_WHAT YOU NEED TO DO_: Set out exactly, line by line, the stretch of data below that begins at the line containing "st1 st2; [done|]." and ends at the line containing "leaves in the", with both ends kept.

(DATASET RECORDS Opens)

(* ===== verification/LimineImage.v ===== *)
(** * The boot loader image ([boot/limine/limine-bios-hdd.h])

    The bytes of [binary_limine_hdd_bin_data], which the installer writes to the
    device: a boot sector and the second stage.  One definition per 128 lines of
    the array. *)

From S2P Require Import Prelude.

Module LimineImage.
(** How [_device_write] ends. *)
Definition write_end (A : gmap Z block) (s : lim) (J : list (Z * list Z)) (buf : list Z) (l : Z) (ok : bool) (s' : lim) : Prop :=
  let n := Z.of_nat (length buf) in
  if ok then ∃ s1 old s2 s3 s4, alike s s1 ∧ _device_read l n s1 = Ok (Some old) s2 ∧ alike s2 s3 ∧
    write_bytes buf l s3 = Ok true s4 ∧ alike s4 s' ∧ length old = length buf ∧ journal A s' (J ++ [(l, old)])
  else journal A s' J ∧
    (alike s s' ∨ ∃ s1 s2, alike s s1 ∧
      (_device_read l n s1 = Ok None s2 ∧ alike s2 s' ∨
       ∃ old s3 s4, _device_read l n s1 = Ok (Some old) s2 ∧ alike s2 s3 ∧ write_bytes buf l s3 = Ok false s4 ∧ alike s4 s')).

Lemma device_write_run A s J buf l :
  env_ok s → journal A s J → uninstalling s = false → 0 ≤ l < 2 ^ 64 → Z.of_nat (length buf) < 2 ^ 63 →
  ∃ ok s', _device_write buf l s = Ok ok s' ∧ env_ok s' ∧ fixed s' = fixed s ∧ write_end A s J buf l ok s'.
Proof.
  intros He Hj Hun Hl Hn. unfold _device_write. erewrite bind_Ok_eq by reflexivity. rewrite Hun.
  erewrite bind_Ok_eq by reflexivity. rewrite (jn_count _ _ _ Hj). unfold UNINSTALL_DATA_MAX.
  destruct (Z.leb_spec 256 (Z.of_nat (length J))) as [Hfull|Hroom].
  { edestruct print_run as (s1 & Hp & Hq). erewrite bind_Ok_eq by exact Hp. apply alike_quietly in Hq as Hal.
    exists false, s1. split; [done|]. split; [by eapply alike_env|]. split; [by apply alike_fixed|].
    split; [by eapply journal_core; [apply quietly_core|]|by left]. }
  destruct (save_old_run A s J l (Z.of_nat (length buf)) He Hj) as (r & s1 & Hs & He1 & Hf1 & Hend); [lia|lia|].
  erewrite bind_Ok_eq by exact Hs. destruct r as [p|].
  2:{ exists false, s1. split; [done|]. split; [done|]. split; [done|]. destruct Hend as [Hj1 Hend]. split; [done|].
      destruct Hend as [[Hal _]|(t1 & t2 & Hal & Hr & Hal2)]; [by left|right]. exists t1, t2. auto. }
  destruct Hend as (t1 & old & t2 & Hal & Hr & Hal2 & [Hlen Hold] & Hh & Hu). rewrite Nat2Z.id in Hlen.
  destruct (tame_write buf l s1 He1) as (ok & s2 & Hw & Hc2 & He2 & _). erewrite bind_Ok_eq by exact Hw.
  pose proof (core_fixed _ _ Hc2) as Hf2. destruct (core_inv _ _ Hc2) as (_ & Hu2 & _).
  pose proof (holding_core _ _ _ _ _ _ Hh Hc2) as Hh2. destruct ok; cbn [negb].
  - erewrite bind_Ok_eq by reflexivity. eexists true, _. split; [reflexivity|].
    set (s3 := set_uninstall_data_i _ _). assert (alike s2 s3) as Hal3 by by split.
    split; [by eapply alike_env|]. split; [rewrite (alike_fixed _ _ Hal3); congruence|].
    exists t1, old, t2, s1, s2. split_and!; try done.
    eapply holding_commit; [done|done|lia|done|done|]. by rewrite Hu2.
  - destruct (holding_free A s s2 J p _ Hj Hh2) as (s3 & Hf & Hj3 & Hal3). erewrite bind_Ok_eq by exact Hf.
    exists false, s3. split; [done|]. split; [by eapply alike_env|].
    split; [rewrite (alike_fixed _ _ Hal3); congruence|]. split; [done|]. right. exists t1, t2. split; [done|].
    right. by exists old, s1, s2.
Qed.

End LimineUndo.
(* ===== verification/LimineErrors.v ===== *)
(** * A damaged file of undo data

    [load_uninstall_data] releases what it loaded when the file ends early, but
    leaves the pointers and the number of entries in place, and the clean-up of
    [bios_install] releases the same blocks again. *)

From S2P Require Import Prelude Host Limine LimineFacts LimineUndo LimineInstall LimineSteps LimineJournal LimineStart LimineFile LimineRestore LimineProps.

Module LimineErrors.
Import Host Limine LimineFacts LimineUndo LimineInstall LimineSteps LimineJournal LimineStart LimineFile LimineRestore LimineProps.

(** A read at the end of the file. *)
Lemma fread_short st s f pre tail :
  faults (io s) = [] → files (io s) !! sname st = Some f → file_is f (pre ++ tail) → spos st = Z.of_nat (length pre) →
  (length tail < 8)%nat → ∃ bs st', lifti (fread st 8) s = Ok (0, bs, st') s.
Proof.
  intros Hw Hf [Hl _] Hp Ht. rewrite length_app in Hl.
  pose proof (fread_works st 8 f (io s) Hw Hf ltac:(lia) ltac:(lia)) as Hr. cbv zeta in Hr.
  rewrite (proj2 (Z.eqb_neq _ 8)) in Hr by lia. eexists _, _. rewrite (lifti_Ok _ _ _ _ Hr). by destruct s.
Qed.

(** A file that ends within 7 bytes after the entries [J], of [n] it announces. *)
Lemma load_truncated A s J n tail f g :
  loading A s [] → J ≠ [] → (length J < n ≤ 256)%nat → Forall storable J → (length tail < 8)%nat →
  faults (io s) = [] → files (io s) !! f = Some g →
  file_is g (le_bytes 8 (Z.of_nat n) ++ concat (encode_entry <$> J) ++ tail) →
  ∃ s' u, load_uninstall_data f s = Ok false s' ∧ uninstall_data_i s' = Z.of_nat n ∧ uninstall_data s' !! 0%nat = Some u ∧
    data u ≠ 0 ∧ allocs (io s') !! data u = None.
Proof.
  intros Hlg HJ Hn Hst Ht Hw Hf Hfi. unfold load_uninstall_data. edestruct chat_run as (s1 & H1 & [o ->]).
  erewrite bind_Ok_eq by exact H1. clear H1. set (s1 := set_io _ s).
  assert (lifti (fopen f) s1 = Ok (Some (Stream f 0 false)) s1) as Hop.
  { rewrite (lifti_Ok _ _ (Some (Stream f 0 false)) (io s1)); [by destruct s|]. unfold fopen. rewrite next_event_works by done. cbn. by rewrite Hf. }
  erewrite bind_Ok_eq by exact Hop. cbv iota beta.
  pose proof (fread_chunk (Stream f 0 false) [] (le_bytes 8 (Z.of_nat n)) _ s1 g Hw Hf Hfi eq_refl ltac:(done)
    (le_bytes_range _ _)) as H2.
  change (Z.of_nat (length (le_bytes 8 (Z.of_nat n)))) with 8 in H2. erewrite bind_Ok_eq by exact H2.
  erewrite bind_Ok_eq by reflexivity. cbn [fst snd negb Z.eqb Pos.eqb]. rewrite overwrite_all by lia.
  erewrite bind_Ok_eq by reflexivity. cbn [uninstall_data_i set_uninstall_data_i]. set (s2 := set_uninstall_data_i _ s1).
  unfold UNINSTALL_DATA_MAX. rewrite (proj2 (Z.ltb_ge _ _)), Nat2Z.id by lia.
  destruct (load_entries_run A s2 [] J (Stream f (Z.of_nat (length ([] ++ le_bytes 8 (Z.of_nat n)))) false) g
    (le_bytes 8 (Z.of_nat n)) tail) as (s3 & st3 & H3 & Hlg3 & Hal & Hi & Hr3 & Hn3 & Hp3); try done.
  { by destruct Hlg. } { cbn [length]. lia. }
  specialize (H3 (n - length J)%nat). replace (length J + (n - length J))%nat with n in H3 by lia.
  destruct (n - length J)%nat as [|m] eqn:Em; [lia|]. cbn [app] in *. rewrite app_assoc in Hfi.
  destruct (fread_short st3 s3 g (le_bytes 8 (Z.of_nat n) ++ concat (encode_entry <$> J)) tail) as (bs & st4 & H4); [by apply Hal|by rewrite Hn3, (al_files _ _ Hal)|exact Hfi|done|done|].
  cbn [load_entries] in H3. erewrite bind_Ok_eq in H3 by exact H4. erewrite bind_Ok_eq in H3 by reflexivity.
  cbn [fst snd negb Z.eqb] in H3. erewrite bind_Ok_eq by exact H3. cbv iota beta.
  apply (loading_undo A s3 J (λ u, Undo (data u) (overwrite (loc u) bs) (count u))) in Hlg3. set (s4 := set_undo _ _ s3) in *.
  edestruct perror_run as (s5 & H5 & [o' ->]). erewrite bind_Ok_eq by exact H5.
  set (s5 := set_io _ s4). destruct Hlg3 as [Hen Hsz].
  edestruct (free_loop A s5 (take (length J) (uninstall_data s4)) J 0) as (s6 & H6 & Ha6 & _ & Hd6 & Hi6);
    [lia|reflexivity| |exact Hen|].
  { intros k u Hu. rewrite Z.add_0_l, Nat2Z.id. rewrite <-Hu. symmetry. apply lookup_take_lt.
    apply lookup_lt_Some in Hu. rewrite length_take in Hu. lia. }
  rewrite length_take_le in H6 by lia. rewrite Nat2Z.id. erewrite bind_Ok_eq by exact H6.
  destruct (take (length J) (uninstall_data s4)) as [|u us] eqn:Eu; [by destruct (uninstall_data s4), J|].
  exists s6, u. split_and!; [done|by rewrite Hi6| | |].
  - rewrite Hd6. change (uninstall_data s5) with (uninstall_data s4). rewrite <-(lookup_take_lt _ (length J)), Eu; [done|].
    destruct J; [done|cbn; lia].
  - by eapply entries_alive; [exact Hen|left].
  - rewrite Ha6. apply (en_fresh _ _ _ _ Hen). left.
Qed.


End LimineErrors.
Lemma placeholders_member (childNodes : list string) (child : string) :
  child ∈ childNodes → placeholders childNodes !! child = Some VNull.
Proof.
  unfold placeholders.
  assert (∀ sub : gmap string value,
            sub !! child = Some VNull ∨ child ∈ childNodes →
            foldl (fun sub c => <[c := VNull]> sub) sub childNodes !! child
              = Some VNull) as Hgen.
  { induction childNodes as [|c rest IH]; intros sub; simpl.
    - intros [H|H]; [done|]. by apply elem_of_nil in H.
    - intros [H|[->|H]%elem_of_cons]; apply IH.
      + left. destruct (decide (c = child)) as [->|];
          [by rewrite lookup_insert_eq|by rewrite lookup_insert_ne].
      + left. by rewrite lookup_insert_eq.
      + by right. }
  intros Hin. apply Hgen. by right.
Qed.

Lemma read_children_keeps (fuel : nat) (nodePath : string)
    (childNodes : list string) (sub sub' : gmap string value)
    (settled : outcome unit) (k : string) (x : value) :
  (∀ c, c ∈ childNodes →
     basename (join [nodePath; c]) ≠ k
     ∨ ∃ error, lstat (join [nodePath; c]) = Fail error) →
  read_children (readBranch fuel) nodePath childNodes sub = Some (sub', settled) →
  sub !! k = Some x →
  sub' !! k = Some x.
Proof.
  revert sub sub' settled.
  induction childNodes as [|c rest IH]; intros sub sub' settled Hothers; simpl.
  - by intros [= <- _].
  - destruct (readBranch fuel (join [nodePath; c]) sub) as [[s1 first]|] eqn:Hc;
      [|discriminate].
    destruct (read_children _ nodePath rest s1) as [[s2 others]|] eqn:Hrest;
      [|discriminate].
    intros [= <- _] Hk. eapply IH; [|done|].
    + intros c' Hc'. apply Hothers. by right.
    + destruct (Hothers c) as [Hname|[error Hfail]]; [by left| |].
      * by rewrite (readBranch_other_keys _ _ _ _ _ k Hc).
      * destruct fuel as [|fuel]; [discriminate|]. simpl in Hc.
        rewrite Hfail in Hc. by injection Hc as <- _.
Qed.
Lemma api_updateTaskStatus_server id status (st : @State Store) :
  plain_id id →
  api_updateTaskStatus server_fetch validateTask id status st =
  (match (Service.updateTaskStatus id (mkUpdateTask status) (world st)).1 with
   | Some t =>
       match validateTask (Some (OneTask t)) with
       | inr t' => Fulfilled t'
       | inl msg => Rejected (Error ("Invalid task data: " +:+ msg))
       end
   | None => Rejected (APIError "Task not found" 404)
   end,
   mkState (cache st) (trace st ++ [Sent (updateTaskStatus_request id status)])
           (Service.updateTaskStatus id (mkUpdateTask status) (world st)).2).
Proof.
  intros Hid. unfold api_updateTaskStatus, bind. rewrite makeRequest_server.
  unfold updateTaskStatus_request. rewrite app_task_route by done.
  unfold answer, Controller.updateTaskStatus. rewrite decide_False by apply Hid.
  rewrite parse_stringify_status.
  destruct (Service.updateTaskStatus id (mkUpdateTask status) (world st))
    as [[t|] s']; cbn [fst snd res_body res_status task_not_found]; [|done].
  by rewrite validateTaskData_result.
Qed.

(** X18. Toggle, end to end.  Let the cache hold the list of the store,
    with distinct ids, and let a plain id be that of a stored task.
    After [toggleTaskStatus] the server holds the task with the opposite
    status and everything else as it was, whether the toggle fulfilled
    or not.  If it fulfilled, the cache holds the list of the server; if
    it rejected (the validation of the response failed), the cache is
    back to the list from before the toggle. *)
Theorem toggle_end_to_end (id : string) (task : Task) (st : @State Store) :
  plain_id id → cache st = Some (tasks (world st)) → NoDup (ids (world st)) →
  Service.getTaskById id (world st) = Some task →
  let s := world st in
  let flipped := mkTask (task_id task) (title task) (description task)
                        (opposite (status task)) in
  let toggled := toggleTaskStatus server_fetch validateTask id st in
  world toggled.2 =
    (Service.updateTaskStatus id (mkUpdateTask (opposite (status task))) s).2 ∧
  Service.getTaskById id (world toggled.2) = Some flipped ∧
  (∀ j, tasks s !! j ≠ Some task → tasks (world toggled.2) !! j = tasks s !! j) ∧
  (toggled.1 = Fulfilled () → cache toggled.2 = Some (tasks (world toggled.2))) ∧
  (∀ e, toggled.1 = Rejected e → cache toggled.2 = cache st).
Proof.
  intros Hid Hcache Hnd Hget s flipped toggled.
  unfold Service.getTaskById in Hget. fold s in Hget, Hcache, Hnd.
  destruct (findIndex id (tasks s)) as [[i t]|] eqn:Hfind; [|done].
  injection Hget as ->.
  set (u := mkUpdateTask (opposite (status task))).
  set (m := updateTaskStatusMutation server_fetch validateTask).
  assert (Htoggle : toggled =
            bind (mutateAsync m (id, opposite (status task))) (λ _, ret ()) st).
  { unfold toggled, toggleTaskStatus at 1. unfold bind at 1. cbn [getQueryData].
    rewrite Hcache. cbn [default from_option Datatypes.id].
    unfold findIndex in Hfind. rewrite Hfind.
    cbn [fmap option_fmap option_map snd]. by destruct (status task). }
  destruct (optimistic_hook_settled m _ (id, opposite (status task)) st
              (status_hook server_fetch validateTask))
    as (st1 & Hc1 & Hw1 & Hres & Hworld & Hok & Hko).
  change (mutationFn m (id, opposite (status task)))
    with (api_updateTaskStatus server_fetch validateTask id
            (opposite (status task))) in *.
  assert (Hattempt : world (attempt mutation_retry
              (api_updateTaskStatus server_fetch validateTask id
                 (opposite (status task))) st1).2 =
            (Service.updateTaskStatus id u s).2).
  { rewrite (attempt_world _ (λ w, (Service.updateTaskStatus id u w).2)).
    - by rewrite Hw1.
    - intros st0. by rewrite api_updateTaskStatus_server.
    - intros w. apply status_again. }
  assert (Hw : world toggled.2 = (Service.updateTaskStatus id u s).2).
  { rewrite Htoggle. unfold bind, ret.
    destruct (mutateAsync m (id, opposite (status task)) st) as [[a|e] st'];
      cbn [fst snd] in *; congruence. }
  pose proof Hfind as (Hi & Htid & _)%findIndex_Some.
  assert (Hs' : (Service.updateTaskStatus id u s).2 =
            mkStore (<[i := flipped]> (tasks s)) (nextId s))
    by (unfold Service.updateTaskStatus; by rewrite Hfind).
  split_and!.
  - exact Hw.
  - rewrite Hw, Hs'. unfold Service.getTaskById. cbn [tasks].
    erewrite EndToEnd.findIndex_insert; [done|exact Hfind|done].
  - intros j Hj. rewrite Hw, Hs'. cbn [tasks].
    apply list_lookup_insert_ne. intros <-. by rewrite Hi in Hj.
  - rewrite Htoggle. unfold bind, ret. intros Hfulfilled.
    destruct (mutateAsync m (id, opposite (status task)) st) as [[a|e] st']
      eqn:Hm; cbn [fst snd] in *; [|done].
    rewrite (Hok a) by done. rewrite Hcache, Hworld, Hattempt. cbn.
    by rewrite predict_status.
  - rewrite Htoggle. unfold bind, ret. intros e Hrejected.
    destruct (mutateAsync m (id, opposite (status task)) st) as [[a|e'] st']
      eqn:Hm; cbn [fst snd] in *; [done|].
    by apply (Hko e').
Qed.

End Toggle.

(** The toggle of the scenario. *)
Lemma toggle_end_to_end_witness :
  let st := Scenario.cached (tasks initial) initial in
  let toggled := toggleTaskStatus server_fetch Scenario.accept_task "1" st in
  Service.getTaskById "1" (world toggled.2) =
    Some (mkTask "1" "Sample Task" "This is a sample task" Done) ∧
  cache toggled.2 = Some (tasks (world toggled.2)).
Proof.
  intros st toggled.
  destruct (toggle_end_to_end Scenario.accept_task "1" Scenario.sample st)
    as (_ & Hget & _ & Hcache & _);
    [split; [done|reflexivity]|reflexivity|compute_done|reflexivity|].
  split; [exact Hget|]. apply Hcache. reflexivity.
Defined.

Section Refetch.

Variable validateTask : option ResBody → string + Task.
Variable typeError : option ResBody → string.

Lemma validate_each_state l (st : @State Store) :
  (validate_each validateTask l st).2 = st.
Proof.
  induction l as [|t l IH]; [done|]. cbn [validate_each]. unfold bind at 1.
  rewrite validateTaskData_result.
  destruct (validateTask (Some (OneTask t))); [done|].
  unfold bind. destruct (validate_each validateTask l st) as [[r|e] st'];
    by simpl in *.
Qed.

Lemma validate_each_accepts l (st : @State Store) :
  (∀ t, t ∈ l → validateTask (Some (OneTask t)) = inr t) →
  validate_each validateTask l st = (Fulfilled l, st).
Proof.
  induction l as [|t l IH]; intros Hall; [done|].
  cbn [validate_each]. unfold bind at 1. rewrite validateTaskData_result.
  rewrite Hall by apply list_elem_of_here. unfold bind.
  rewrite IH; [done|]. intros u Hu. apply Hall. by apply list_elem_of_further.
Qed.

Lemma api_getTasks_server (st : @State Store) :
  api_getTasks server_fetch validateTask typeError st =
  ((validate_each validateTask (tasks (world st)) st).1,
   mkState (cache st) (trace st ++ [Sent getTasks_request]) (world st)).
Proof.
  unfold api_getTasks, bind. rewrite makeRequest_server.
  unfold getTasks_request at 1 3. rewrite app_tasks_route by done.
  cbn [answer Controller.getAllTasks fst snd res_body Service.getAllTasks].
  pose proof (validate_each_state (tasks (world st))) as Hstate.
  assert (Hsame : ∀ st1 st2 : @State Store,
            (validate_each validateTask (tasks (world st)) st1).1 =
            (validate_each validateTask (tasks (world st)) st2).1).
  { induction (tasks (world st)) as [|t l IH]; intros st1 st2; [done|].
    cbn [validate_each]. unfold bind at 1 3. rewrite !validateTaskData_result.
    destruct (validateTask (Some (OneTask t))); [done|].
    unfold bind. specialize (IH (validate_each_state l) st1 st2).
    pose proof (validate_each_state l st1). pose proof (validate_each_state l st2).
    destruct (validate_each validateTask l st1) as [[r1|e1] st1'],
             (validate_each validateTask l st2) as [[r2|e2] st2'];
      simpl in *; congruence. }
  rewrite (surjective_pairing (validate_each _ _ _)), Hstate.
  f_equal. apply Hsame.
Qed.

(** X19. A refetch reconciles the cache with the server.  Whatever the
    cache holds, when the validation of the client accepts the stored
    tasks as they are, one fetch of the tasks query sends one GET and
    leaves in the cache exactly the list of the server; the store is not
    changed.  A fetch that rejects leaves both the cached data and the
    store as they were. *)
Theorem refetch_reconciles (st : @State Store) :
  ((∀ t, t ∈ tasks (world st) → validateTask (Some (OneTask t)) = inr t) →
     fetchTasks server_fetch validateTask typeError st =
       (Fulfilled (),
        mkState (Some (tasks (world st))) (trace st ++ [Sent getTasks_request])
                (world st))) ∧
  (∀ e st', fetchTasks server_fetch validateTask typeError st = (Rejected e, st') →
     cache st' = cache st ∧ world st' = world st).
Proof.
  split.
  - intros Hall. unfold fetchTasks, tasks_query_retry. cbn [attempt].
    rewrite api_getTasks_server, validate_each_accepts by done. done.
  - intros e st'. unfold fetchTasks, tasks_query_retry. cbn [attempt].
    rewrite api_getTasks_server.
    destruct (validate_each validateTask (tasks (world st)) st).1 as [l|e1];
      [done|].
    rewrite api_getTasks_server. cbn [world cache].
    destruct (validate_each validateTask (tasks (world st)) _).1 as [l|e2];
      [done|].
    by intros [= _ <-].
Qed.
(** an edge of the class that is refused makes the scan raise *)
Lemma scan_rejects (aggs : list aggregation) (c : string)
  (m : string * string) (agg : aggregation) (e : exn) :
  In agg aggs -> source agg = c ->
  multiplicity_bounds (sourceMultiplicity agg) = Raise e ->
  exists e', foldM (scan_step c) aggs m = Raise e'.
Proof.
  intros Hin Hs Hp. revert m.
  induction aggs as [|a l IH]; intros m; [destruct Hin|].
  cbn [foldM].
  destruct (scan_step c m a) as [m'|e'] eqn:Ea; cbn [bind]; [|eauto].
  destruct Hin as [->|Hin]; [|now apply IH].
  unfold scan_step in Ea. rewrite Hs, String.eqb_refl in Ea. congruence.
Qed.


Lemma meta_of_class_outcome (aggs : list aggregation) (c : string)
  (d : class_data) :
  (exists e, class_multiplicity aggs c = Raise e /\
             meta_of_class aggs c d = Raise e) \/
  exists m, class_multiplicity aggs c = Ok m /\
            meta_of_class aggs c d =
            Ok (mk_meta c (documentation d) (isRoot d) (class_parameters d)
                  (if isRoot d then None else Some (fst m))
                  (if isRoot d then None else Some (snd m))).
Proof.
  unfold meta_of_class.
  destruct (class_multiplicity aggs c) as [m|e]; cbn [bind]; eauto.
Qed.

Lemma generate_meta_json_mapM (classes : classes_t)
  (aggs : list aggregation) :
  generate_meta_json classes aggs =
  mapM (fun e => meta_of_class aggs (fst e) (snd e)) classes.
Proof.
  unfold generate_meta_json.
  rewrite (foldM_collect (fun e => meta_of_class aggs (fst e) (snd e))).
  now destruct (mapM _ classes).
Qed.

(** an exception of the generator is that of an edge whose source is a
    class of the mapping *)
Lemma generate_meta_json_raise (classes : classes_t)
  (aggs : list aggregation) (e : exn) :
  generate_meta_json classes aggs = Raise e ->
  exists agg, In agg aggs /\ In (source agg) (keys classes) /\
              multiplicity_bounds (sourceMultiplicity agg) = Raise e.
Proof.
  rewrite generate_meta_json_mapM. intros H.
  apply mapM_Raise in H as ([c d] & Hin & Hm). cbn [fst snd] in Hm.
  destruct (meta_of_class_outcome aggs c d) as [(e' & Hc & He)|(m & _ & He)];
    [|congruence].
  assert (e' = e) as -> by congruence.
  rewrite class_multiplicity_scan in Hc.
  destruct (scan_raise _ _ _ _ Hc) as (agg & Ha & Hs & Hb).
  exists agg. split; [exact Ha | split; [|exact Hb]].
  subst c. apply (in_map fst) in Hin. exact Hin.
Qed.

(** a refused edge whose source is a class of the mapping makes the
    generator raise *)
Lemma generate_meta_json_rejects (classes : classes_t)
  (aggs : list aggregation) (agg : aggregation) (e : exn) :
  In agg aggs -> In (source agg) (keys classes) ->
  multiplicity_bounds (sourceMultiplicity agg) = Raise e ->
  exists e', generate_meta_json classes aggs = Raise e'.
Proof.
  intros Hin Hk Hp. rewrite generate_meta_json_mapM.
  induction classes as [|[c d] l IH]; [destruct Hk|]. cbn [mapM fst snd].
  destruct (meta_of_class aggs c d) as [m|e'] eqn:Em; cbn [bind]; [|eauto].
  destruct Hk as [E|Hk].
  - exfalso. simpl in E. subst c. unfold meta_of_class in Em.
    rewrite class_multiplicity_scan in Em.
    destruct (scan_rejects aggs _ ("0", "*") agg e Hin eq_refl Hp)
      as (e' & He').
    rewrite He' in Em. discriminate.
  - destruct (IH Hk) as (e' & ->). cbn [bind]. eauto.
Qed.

(DATASET RECORDS Closes)

_FINISHED EXERCISE_:
  { induction (tasks (world st)) as [|t l IH]; intros st1 st2; [done|].
    cbn [validate_each]. unfold bind at 1 3. rewrite !validateTaskData_result.
    destruct (validateTask (Some (OneTask t))); [done|].
    unfold bind. specialize (IH (validate_each_state l) st1 st2).
    pose proof (validate_each_state l st1). pose proof (validate_each_state l st2).
    destruct (validate_each validateTask l st1) as [[r1|e1] st1'],
             (validate_each validateTask l st2) as [[r2|e2] st2'];
      simpl in *; congruence. }
  rewrite (surjective_pairing (validate_each _ _ _)), Hstate.
  f_equal. apply Hsame.
Qed.

(** X19. A refetch reconciles the cache with the server.  Whatever the
    cache holds, when the validation of the client accepts the stored
    tasks as they are, one fetch of the tasks query sends one GET and
    leaves in the cache exactly the list of the server; the store is not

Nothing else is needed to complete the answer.